Last updated on 2026-03-09T23:19:39.169Z

When I first tried making Veggie Sushi Burritos, I was amazed at how simple and fun the process was. Using sushi rice as a base, I found it incredibly satisfying to load them with crisp veggies and fresh herbs, roll them tightly, and slice them into hearty wraps. I learned that letting the rice cool slightly helps it hold the roll together better, which was a game changer for my sushi-making skills.

I also experimented with different dipping sauces and fillings, discovering that a splash of soy sauce or a drizzle of chili mayo elevates the entire flavor profile. The secret is in balancing the textures and tastes; I often add pickled ginger for an extra zing, which creates a delightful contrast with the creamy avocado. These sushi burritos have made my meal prep not only delicious but visually appealing, too!

Why You'll Love This Recipe

  • Fresh, crunchy vegetables wrapped in warm sushi rice
  • Endless customization means you can use your favorite fillings
  • Quick and healthy meal option that’s perfect for on-the-go!

Choosing the Right Ingredients

Using high-quality sushi rice is crucial for achieving the right texture in your Veggie Sushi Burritos. Look for short-grain sushi rice, which becomes sticky enough to hold your fillings when cooked. If you're in a pinch, you can substitute with jasmine rice, but it won't have the same flavor or stickiness. Always rinse the rice thoroughly until the water runs clear to remove excess starch, which helps in achieving the perfect consistency.

Fresh ingredients are key to a vibrant flavor in your sushi burritos. Try to select seasonal vegetables for the best taste; for instance, add radishes in spring or bell peppers in summer. You can also experiment with other fillings like marinated tofu, shredded cabbage, or pickled veggies to give your burrito a unique twist. The combination of colors and textures will make each bite exciting.

Mastering the Roll

The rolling technique is essential for creating a sushi burrito that doesn't fall apart. Start tightly from the bottom, and as you roll, apply gentle pressure to keep the fillings packed inside.

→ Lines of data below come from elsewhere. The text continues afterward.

Lemma Bdel_total u fs fid occ :
  buf_repr u fs -> fid_ok fid = true -> -1 <= occ ->
  if (0 <=? occ) && (occ <? zlen (koccs fkey fid fs))
  then exists u', Bdel (Some u) fid occ = Some (Some u', BOk tt) /\
         buf_repr u' (kdel fkey fid (Z.to_nat occ) fs) /\ buf_len u' = buf_len u
  else Bdel (Some u) fid occ = Some (Some u, BFail (Some BNOTPRES)).
Proof.
  intros Hr Hf Ho. destruct ((0 <=? occ) && _) eqn:Hin; [apply Bdel_ok; [done|done|lia]|].
  destruct (repr_split u fs fid Hr) as (L & B & C & fL & fB & fC & tail & -> & HFL & HFB & HFC &
    Hu & Hc & HL & HB & HC & HfL & HfB & HfC & Ht).
  rewrite koccs_split in Hin by done. pose proof (Forall2_length _ _ _ HFB) as Hlen.
  assert (zlen fB = zlen B) as Hz by (unfold zlen; by rewrite Hlen). rewrite Hz in Hin.
  unfold Bdel. rewrite (validate_ok u (fL ++ fB ++ fC)) by done.
  rewrite (lin_ok u fid L B C) by (done || by split; eauto). cbn [mbind option_bind].
  unfold loc_result, loc_found. by rewrite Hin.
Qed.

(** C16: [Bdel] removes exactly the named occurrence and moves nothing else;
    when there is no such occurrence it fails with [BNOTPRES] and leaves the
    buffer as it was. *)
Theorem Bdel_correct u fs fid occ :
  buf_repr u fs -> fid_ok fid = true -> -1 <= occ ->
  if (0 <=? occ) && (occ <? zlen (koccs fkey fid fs))
  then exists u', Bdel (Some u) fid occ = Some (Some u', BOk tt) /\
         buf_repr u' (kdel fkey fid (Z.to_nat occ) fs) /\ buf_len u' = buf_len u
  else Bdel (Some u) fid occ = Some (Some u, BFail (Some BNOTPRES)).
Proof. apply Bdel_total. Qed.

End DelProofs.

(** ** Changing *)

Section ChgProofs.
Context `{Platform}.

Consider using the bamboo mat to help guide the roll and maintain the shape. If the nori tears, don’t worry; just use a small piece of nori to patch it or start fresh with a new sheet.

After sealing the roll with a bit of water, let it sit seam-side down for a minute. This resting period helps the nori to adhere better. When slicing, use a sharp, damp knife to create clean cuts without compressing the roll. If you notice the rice is getting stuck to the knife, run it under water again for a smoother cut.

Ingredients

Gather your ingredients for these delicious Veggie Sushi Burritos!

For the Sushi Burritos

  • 2 cups sushi rice
  • 2 ½ cups water
  • 4 large nori sheets
  • 1 avocado, sliced
  • 1 cucumber, julienned
  • 1 carrot, julienned
  • 1 bell pepper, sliced
  • 1 cup spinach leaves
  • Soy sauce (for dipping)
  • Sesame seeds (optional)

Feel free to add or substitute any of your favorite vegetables!

Instructions

Follow these easy steps to create your Veggie Sushi Burritos.

Cook the Sushi Rice

Rinse the sushi rice under cold water until the water runs clear. Add the rinsed rice and water to a pot and bring to a boil. Once boiling, reduce heat to low, cover, and let simmer for 20 minutes. Remove from heat and let sit for 10 minutes before fluffing with a fork.

Prepare the Nori Sheets

Place a nori sheet shiny side down on a bamboo sushi mat. Wet your hands to prevent sticking, and spread about 1 cup of sushi rice evenly over the nori, leaving about a 1-inch border at the top.

Add the Fillings

Layer your chosen vegetables horizontally across the center of the rice. Start with avocado, followed by cucumber, carrot, bell pepper, and spinach.

Roll the Burrito

Using the sushi mat, begin rolling the nori tightly from the bottom up, pulling the fillings in as you go. Keep rolling until you reach the uncovered edge of the nori. Wet the edge with a bit of water to seal the roll.

Slice and Serve

Use a sharp knife to slice the sushi burrito in half. Serve with soy sauce for dipping and sprinkle with sesame seeds if desired.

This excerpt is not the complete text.